Yes, Chile saltpeter likely contains low levels of FODMAPs when consumed in typical serving sizes, although it has not been officially tested. Individual tolerances can vary, so it’s best to start with a small amount and observe how your body responds. For tailored advice, consider consulting a dietitian specializing in FODMAPs to ensure it suits your dietary needs.
Best Low FODMAP alternatives to Chile saltpeter for your diet
You can also substitute Chile saltpeter with sea salt, black pepper and chili pepper. These alternatives work well in most recipes and are easier on your stomach if you’re following a low FODMAP diet
Is chile saltpeter good for people with IBS?
Yes, Chile saltpeter is ok for IBS when consumed in appropriate serving sizes.
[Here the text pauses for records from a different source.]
(** [orchestratorgo/worker/worker.go:302-396] one turn of the loop over the
    subtasks: the id of the task it creates. *)
Definition create_subtask (task : TaskResponse) (rootID : string) (idx : nat)
    (spec : plannerSubtask) : M Sys string :=
  let agent := subtask_agent spec in
  let priority := subtask_priority spec in
  created <- CreateTask (subtask_params task rootID idx spec) ;;
  match created with
  | None => throw (ErrText "nil pointer dereference")
  | Some child =>
      (if agent =?s AgentTypePlanner then
         CompleteTask (task_id child) worker_actor
           "planner coordination step recorded without direct execution"
           (VMap (list_to_map
             [("status", VStr "success");
              ("summary",
                 VStr "Planner coordination step recorded without direct execution");
              ("coordination_only", VBool true)])) ;;;
         ret tt
       else if ps_requires_approval spec then
         RequestApproval (task_id child) "planner_subtask" (subtask_title idx spec) 300
           worker_actor "planner generated approval-gated subtask"
           {["approval_requested" := VBool true]} ;;;
         ret tt
       else if subtask_target task spec =?s ExecutionTargetLocal then
         UpdateTaskState (task_id child) TaskStateQueued worker_actor
           "Queued planner-generated local subtask"
       else
         enqueued <- attempt (EnqueueTask (task_id child) agent priority) ;;
         match enqueued with
         | Err e =>
             ignore (FailTask (task_id child) worker_actor "queue enqueue failed"
                       (error_text e) error_results) ;;;
             throw e
         | Ok _ =>
             UpdateTaskState (task_id child) TaskStateQueued worker_actor
               "Queued planner-generated subtask"
         end) ;;;
      ret (task_id child)
  end.
(* ===== verification/WorkerLoop.v ===== *)
(** * The worker's goroutines ([worker/worker.go])

    The poll loop and the executions it spawns, as threads that interleave with each
    other and with everything else that uses the two servers: the code of [Worker] cut at
    each call to a server, each access to [currentTask], the run of the task and the [go]
    statement.  Run alone, the threads do what the operations of [Worker] do. *)
From S2P Require Import Prelude GoVal Effects Domain Schema TaskStore Queue.
From S2P Require Import InitiativeStore Http TaskApi Worker.

(** ** Threads *)

(** What the worker tells the registry; an error is only logged. *)
Inductive Notice :=
  | Current_task (taskID : option string)
  | Beat (taskID : option string)
  | Stopped.

(** A thread is the call it makes next and what it does with the answer.  [Run] is
    [runner.Execute], which may take as long as it takes. *)
Inductive Thread :=
  | Return
  | Call {A} (m : M Sys A) (k : res A → Thread)
  | Get (k : option string → Thread)
  | Set_ (taskID : option string) (k : Thread)
  | Tell (notice : Notice) (k : Thread)
  | Run (task : TaskResponse) (k : RunResult → Thread)
  | Go (taskID : string) (child k : Thread).

Section Threads.
Context `{Env} (cfg : Config) (workerID : string) (interval : Z).
Context (runner : TaskResponse → RunResult).
(** [orchestratorgo/httpapi/initiatives.go:293-417] resolveInitiativePhase. *)
Definition next_phase (approve : bool) (phase : InitiativePhase) :
    option (InitiativeStatus * InitiativePhase) :=
  match phase, approve with
  | InitiativePhaseRequirements, true =>
      Some (InitiativeStatusDesignDraft, InitiativePhaseDesign)
  | InitiativePhaseDesign, true => Some (InitiativeStatusPlanDraft, InitiativePhasePlan)
  | InitiativePhasePlan, true =>
      Some (InitiativeStatusExecutionReady, InitiativePhaseExecution)
  | InitiativePhaseRequirements, false =>
      Some (InitiativeStatusRequirementsDraft, InitiativePhaseRequirements)
  | InitiativePhaseDesign, false =>
      Some (InitiativeStatusDesignDraft, InitiativePhaseDesign)
  | InitiativePhasePlan, false => Some (InitiativeStatusPlanDraft, InitiativePhasePlan)
  | InitiativePhaseExecution, _ => None
  end.
Definition resolveInitiativePhase (initiativeID phase : string)
    (body : option InitiativeReviewRequest) (approve : bool) : IHandler :=
  match body with
  | None => detail 400 "invalid JSON body"
  | Some body =>
      item <~ GetInitiative initiativeID ;;
      match item with
      | None => detail 404 "initiative not found"
      | Some item =>
          match recognized_phase (trim_space phase) with
          | None => detail 400 "invalid phase"
          | Some phase =>
              if negb (bool_decide (ini_current_phase item = phase))
                 && negb (bool_decide (phase = InitiativePhasePlan)
                          && bool_decide (ini_status item = InitiativeStatusPlanReview))
              then detail 409 "phase does not match initiative current phase"
              else
                reviews <~ ListInitiativePhaseReviews (ini_id item) ;;
                activePayload <- attempt
                  (getActiveInitiativeArtifactJSON (activeArtifactJSONIDForPhase item phase)) ;;
                match activePayload with
                | Err e => detail 400 (error_text e)
                | Ok activePayload =>
                    match validatePhaseArtifactPayload phase activePayload with
                    | Some msg => detail 409 msg
                    | None =>
                        tasks <~ (if approve && bool_decide (phase = InitiativePhasePlan)
                                  then tasks <- ListInitiativeTasks (ini_id item) ;;
                                       ret (bool_decide (tasks = []))
                                  else ret false) ;;
                        if (tasks : bool) then
                          detail 409 "plan cannot be approved before the backlog is materialized"
                        else
                          let decision := if approve then InitiativeReviewApproved
                                          else InitiativeReviewRejected in
                          let '(activeMarkdownID, activeJSONID) :=
                            latestReviewArtifactIDsForPhase reviews phase in
                          let operator :=
                            firstNonEmptyString [trim_space (irr_operator body); "operator"] in
                          _ <~ CreateInitiativePhaseReview
                            (MkCreateReview (ini_id item) phase decision
                               (cleanStringPtr (irr_feedback body)) (Some operator)
                               activeMarkdownID activeJSONID) ;;
                          match next_phase approve phase with
                          | None =>
                              detail 400 (if approve
                                then "approval is not supported for this phase"
                                else "rejection is not supported for this phase")
                          | Some (nextStatus, nextPhase) =>
                              updated <~ UpdateInitiative (ini_id item)
                                (MkUpdateInitiative (Some nextStatus) (Some nextPhase)
                                   None None None None) ;;
                              json 200 (ReplyInitiative updated)
                          end
                    end
                end
          end
      end
  end.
It is considered low FODMAP and generally well-tolerated. For those managing IBS or SIBO during the elimination phase, it’s generally safe to include this ingredient in your meals within recommended portions. However, it’s important to avoid overconsumption, as larger servings may exceed Low FODMAP thresholds. Allow adequate time between meals to support digestive processing and maintain symptom relief.
Pro tip: Ingredients under 2% of a product or used for colouring are typically too minimal to trigger FODMAP reactions.
About Chile saltpeter
Sodium nitrate is a preservative commonly used in processed meats like bacon and sausages to prevent bacterial growth and maintain colour, but it can form harmful nitrosamines in the body, which are linked to an increased risk of cancer.